■ Task item
Among the entries below, one stretch runs from the line that contains "Definition exc_context (e" through the line that contains "Module Pandas.". Repeat that stretch exactly, ends included, and only that.

[Opening Input data section]

(** * data_ingestion: the ingestion facade and its observable contract

    A shallow embedding of [data_ingestion/data_ingestion.py]: the three
    functions [create_db_engine], [query_data] and [read_from_web_CSV], the
    Python exception semantics they rely on ([try]/[except] clause order,
    [with] blocks, re-raise of a bound or unbound name) and the log stream
    they write.  The SQLAlchemy and pandas calls are external: they are
    taken as parameters of the facade and may return or raise anything.

    A failure of a call is an error it raises, an instance of Exception.
    KeyboardInterrupt and SystemExit are instances of BaseException only:
    no [except] clause of the module matches them, and they pass through
    [with] blocks and handlers as Python prescribes. *)

From Stdlib Require Import String Ascii List ZArith Bool Arith Lia.
From ExtLib Require Import Structures.Monad Structures.MonadExc.
Import ListNotations.
Import MonadNotation.
Local Open Scope string_scope.
Local Open Scope monad_scope.

(** ** Python exceptions *)

Module Py.

(** The exception classes that the module names or that its callees raise,
    with the base class each one is declared with. *)
Inductive ExcClass : Type :=
| BaseException | KeyboardInterrupt | SystemExit | Exception
| ImportError | ModuleNotFoundError
| NameError | UnboundLocalError
| ValueError | UnicodeError | UnicodeDecodeError | UnicodeEncodeError
| EmptyDataError | ParserError
| OSError | URLError | HTTPError | TimeoutError | FileNotFoundError
| SQLAlchemyError | ArgumentError | StatementError | DBAPIError
| DatabaseError | OperationalError | ProgrammingError.

Scheme Equality for ExcClass.

Definition base (c : ExcClass) : option ExcClass :=
  match c with
  | BaseException => None
  | KeyboardInterrupt | SystemExit | Exception => Some BaseException
  | ImportError | NameError | ValueError | OSError | SQLAlchemyError =>
      Some Exception
  | ModuleNotFoundError => Some ImportError
  | UnboundLocalError => Some NameError
  | UnicodeError | EmptyDataError | ParserError => Some ValueError
  | UnicodeDecodeError | UnicodeEncodeError => Some UnicodeError
  | URLError | TimeoutError | FileNotFoundError => Some OSError
  | HTTPError => Some URLError
  | ArgumentError | StatementError => Some SQLAlchemyError
  | DBAPIError => Some StatementError
  | DatabaseError => Some DBAPIError
  | OperationalError | ProgrammingError => Some DatabaseError
  end.

Fixpoint issubclass_upto (depth : nat) (c d : ExcClass) : bool :=
  if ExcClass_beq c d then true
  else match depth with
       | O => false
       | S depth' =>
           match base c with
           | Some p => issubclass_upto depth' p d
           | None => false
           end
       end.

(** No class above is more than seven steps below [BaseException]. *)
Definition issubclass : ExcClass -> ExcClass -> bool := issubclass_upto 8.

(** An exception object: its class, the text [str(e)] gives, and the
    [__context__] Python attaches when it is raised inside a handler. *)
#[warnings="-register-all"]
Inductive exn : Type :=
| Exn (cls : ExcClass) (msg : string) (context : option exn).

Definition exc_class (e : exn) : ExcClass := let 'Exn c _ _ := e in c.
Definition str (e : exn) : string := let 'Exn _ m _ := e in m.
Definition exc_context (e : exn) : option exn := let 'Exn _ _ x := e in x.

Definition isinstance (e : exn) (c : ExcClass) : bool :=
  issubclass (exc_class e) c.

(** How a call ends. *)
Inductive Result (A : Type) : Type :=
| Returned (a : A)
| Raised (e : exn).
Arguments Returned {A} a.
Arguments Raised {A} e.

End Py.
Import Py.

(** ** pandas tables *)

Module Pandas.

Inductive Cell : Type :=
| CInt (z : Z)
| CText (s : string).

(** A DataFrame: the column labels and the rows in order. *)
Record DataFrame : Type := mkDataFrame {
  columns : list string;
  rows : list (list Cell)
}.

Definition nrows (df : DataFrame) : nat := length (rows df).
Definition ncols (df : DataFrame) : nat := length (columns df).

(** [DataFrame.empty]: true when any axis has length 0. *)
Definition empty (df : DataFrame) : bool :=
  Nat.eqb (nrows df) 0 || Nat.eqb (ncols df) 0.

End Pandas.
Import Pandas.

(** ** The effects of a call: log lines and library calls, in order *)

Inductive Level : Type := INFO | ERROR.

Record Engine : Type := mkEngine { engine_url : string }.
Record Connection : Type := mkConnection {
  conn_engine : Engine;
  conn_id : nat
}.

Inductive Event : Type :=
| Log (lvl : Level) (msg : string)      (* a record of logger 'data_ingestion' *)
| CreateEngine (db_path : string)       (* create_engine(db_path) is called *)
| Connect (eng : Engine)                (* engine.connect() is called *)
| Opened (c : Connection)               (* ... and gave connection c *)
| Closed (c : Connection)               (* c.__exit__ closed c *)
| ReadSqlQuery (sql : string) (c : Connection)
| ReadCsv (src : string).

Definition Trace : Type := list Event.

(** A Python computation: from the trace so far to a result and the trace
    extended with what the computation did.  The trace survives a raise. *)
Definition PyM (A : Type) : Type := Trace -> Result A * Trace.

Definition py_ret {A} (a : A) : PyM A := fun t => (Returned a, t).

Definition py_bind {A B} (m : PyM A) (k : A -> PyM B) : PyM B :=
  fun t =>
    match m t with
    | (Returned a, t') => k a t'
    | (Raised e, t') => (Raised e, t')
    end.

Definition py_raise {A} (e : exn) : PyM A := fun t => (Raised e, t).

(** [try: body except <clauses>]: the handler receives what the body raised.
    An exception raised by the handler itself is not handled again. *)
Definition py_try {A} (body : PyM A) (handler : exn -> PyM A) : PyM A :=
  fun t =>
    match body t with
    | (Returned a, t') => (Returned a, t')
    | (Raised e, t') => handler e t'
    end.

#[global] Instance Monad_PyM : Monad PyM :=
  {| ret := @py_ret; bind := @py_bind |}.

#[global] Instance MonadExc_PyM : MonadExc exn PyM :=
  {| raise := @py_raise; catch := @py_try |}.

Definition emit (ev : Event) : PyM unit :=
  fun t => (Returned tt, (t ++ [ev])%list).

(** An external call with no effect of its own beyond its result. *)
Definition lift {A} (r : Result A) : PyM A := fun t => (r, t).

Definition logger_info (msg : string) : PyM unit := emit (Log INFO msg).
Definition logger_error (msg : string) : PyM unit := emit (Log ERROR msg).

(** [raise e] where [e] is a local name of the function: [binding] is what
    the name is bound to at that point.  Reading an unbound local raises
    UnboundLocalError, with the exception being handled as its context. *)
Definition unbound_local_msg (name : string) : string :=
  "cannot access local variable '" ++ name
    ++ "' where it is not associated with a value".

Definition raise_name {A} (name : string) (binding : option exn)
    (handling : exn) : PyM A :=
  match binding with
  | Some e => raise e
  | None =>
      raise (Exn UnboundLocalError (unbound_local_msg name) (Some handling))
  end.

(** The log lines of a trace, in order. *)
Fixpoint log_lines (t : Trace) : list (Level * string) :=
  match t with
  | [] => []
  | Log lvl msg :: t' => (lvl, msg) :: log_lines t'
  | _ :: t' => log_lines t'
  end.

(** The connections a trace leaves open. *)
Definition Connection_eqb (c d : Connection) : bool :=
  String.eqb (engine_url (conn_engine c)) (engine_url (conn_engine d))
  && Nat.eqb (conn_id c) (conn_id d).

Fixpoint open_connections (t : Trace) (acc : list Connection)
    : list Connection :=
  match t with
  | [] => acc
  | Opened c :: t' => open_connections t' (acc ++ [c])%list
  | Closed c :: t' =>
      open_connections t' (filter (fun d => negb (Connection_eqb c d)) acc)
  | _ :: t' => open_connections t' acc
  end.

(** ** The facade *)

Section Facade.

(** sqlalchemy.create_engine, Engine.connect, pandas.read_sql_query and
    pandas.read_csv. *)
Variable create_engine : string -> Result Engine.
Variable connect : Engine -> Result Connection.
Variable read_sql_query : string -> Connection -> Result DataFrame.
Variable read_csv : string -> Result DataFrame.

(** [with engine.connect() as conn: body].  Connection.__exit__ closes the
    connection and returns None, so what the body raised is raised again. *)
Definition with_connect {A} (engine : Engine) (body : Connection -> PyM A)
    : PyM A :=
  emit (Connect engine) ;;
  conn <- lift (connect engine) ;;
  emit (Opened conn) ;;
  fun t =>
    match body conn t with
    | (Returned a, t') => (emit (Closed conn) ;; ret a) t'
    | (Raised e, t') => (emit (Closed conn) ;; raise e) t'
    end.

Definition create_db_engine (db_path : string) : PyM Engine :=
  catch
    (emit (CreateEngine db_path) ;;
     engine <- lift (create_engine db_path) ;;
     (* Test connection *)
     with_connect engine (fun conn => ret tt) ;;
     logger_info "Database engine created successfully." ;;
     ret engine)
    (fun exc =>
       if isinstance exc ImportError then
         (* except ImportError: the clause binds no name *)
         logger_error
           "SQLAlchemy is required to use this function. Please install it first." ;;
         raise_name "e" None exc
       else if isinstance exc Exception then
         (* except Exception as e *)
         let e := Some exc in
         logger_error ("Failed to create database engine. Error: " ++ str exc) ;;
         raise_name "e" e exc
       else raise exc).

Definition query_data (engine : Engine) (sql_query : string) : PyM DataFrame :=
  catch
    (df <- with_connect engine (fun connection =>
             emit (ReadSqlQuery sql_query connection) ;;
             lift (read_sql_query sql_query connection)) ;;
     (if empty df then
        let msg := "The query returned an empty DataFrame." in
        logger_error msg ;;
        raise (Exn ValueError msg None)
      else ret tt) ;;
     logger_info "Query executed successfully." ;;
     ret df)
    (fun exc =>
       if isinstance exc ValueError then
         (* except ValueError as e *)
         let e := Some exc in
         logger_error ("SQL query failed. Error: " ++ str exc) ;;
         raise_name "e" e exc
       else if isinstance exc Exception then
         (* except Exception as e *)
         let e := Some exc in
         logger_error
           ("An error occurred while querying the database. Error: " ++ str exc) ;;
         raise_name "e" e exc
       else raise exc).

Definition read_from_web_CSV (URL : string) : PyM DataFrame :=
  catch
    (emit (ReadCsv URL) ;;
     df <- lift (read_csv URL) ;;
     logger_info "CSV file read successfully from the web." ;;
     ret df)
    (fun exc =>
       if isinstance exc EmptyDataError then
         (* except pd.errors.EmptyDataError as e *)
         let e := Some exc in
         logger_error
           "The URL does not point to a valid CSV file. Please check the URL and try again." ;;
         raise_name "e" e exc
       else if isinstance exc Exception then
         (* except Exception as e *)
         let e := Some exc in
         logger_error ("Failed to read CSV from the web. Error: " ++ str exc) ;;
         raise_name "e" e exc
       else raise exc).

End Facade.

(** ** The header row of a document, in the words of the specification

    [pandas.read_csv] is outside the repository and is a parameter of the
    facade.  The specification speaks of "the CSV header row" of a
    document: for plain comma-separated text that is the first line,
    split at the commas.  Nothing in the facade computes it; it is only
    what the columns of a returned table are compared with. *)

Module CsvText.

Definition line_feed : ascii := "010"%char.

Fixpoint split (sep : ascii) (s : string) : list string :=
  match s with
  | EmptyString => [EmptyString]
  | String ch rest =>
      if Ascii.eqb ch sep then EmptyString :: split sep rest
      else match split sep rest with
           | w :: ws => String ch w :: ws
           | [] => [String ch EmptyString]
           end
  end.



End CsvText.

(** ** A small world to run the facade in *)

Module Demo.

Definition farm_db : string := "sqlite:///Maji_Ndogo_farm_survey_small.db".
Definition farm_engine : Engine := mkEngine farm_db.
Definition farm_conn : Connection := mkConnection farm_engine 1.

(** A PostgreSQL URL on a machine without psycopg2, a URL that does not
    parse, and SQLite files. *)
Definition create_engine (db_path : string) : Result Engine :=
  if String.prefix "postgresql://" db_path then
    Raised (Exn ModuleNotFoundError "No module named 'psycopg2'" None)
  else if String.prefix "sqlite:///" db_path then Returned (mkEngine db_path)
  else Raised (Exn ArgumentError
                 ("Could not parse SQLAlchemy URL from string '" ++ db_path ++ "'")
                 None).

Definition connect (eng : Engine) : Result Connection :=
  if String.eqb (engine_url eng) farm_db then Returned farm_conn
  else Raised (Exn OperationalError
                 "(sqlite3.OperationalError) unable to open database file" None).

(** A lone surrogate (U+D800 to U+DFFF) in a Python string has no UTF-8
    form.  A query text is a byte string here, and a lone surrogate in it
    is written as the three bytes ED A0..BF xx, which valid UTF-8 never
    has. *)
Fixpoint has_lone_surrogate (s : string) : bool :=
  match s with
  | EmptyString => false
  | String ch rest =>
      (Ascii.eqb ch "237"%char
       && match rest with
          | String ch2 _ => (160 <=? nat_of_ascii ch2)%nat
          | EmptyString => false
          end)
      || has_lone_surrogate rest
  end.

Definition no_rows_query : string := "SELECT * FROM t WHERE 1=0".
Definition fields_query : string := "SELECT Field_ID, Elevation FROM t".
Definition typo_query : string := "SELEC * FROM t".

(** The text [SELECT '\ud800']. *)
Definition surrogate_query : string :=
  "SELECT '" ++ String "237"%char (String "160"%char (String "128"%char "'")).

[Closing Input data section]

■ Solution for this problem
Definition exc_context (e : exn) : option exn := let 'Exn _ _ x := e in x.

Definition isinstance (e : exn) (c : ExcClass) : bool :=
  issubclass (exc_class e) c.

(** How a call ends. *)
Inductive Result (A : Type) : Type :=
| Returned (a : A)
| Raised (e : exn).
Arguments Returned {A} a.
Arguments Raised {A} e.

End Py.
Import Py.

(** ** pandas tables *)

Module Pandas.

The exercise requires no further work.